**Exercise aim**
Copy each line of the records that contains the word "Theorem".
══════════════════════════════
(** C7.  [get_str] returns the UTF-8 decoding of the payload and raises
    when there is none: [AttributeError] for an absent key,
    [UnicodeDecodeError] for bytes that are not valid UTF-8.  On a key holding
    [hello] it returns [hello]; on a missing key it raises. *)
Theorem get_str_strict :
  (∀ (key : pyval) (w : world) (k : pybytes) (payload : option pybytes),
      encode_arg key = Ok k →
      Redis.GET k (db w) = Redis.Reply payload →
      Cache.get_str key w
      = (match payload with
         | Some b =>
             match Utf8.decode b with
             | Some s => Ok (PStr s)
             | None => Raise UnicodeDecodeError
             end
         | None => Raise AttributeError
         end, w))
  ∧ (let w := set_db {["k" := Redis.RString "hello"]} empty_world in
     Cache.get_str (PStr (str_lit "k")) w = (Ok (PStr (str_lit "hello")), w)
     ∧ Cache.get_str (PStr (str_lit "missing")) w = (Raise AttributeError, w)).
Proof.
  split; [|done].
  intros key w k payload Hk Hget. unfold Cache.get_str.
  rewrite bind_unfold, (redis_get_reply key w k payload) by done.
  unfold decode_utf8, lift. destruct payload as [b|]; [|done].
  by destruct (Utf8.decode b).
Qed.

(** C6.  [get_int] returns the integer that [int] reads in the UTF-8
    decoding of the payload, and 0, without raising, when the key is absent,
    the payload is not valid UTF-8 or its text is not an integer.  On a key
    holding [42] it returns 42, on a missing key 0, on a key holding [abc]
    0. *)
Theorem get_int_lenient :
  (∀ (key : pyval) (w : world) (k : pybytes) (payload : option pybytes),
      encode_arg key = Ok k →
      Redis.GET k (db w) = Redis.Reply payload →
      Cache.get_int key w
      = (Ok (PInt (match payload with
                   | Some b =>
                       match Utf8.decode b with
                       | Some s => match py_int s with Some n => n | None => 0 end
                       | None => 0
                       end
                   | None => 0
                   end)), w))
  ∧ (let w := set_db {["k" := Redis.RString "42"]} empty_world in
     Cache.get_int (PStr (str_lit "k")) w = (Ok (PInt 42), w)
     ∧ Cache.get_int (PStr (str_lit "missing")) w = (Ok (PInt 0), w))
  ∧ (let w := set_db {["k" := Redis.RString "abc"]} empty_world in
     Cache.get_int (PStr (str_lit "k")) w = (Ok (PInt 0), w)).
Proof.
  split; [|done].
  intros key w k payload Hk Hget.
  rewrite Cache_get_int_call, (redis_get_reply key w k payload) by done.
  destruct payload as [b|]; [|done].
  destruct (Utf8.decode b) as [s|]; [|done]. by destruct (py_int s).
Qed.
══════════════════════════════
**Result of this exercise**
Theorem get_str_strict :
Theorem get_int_lenient :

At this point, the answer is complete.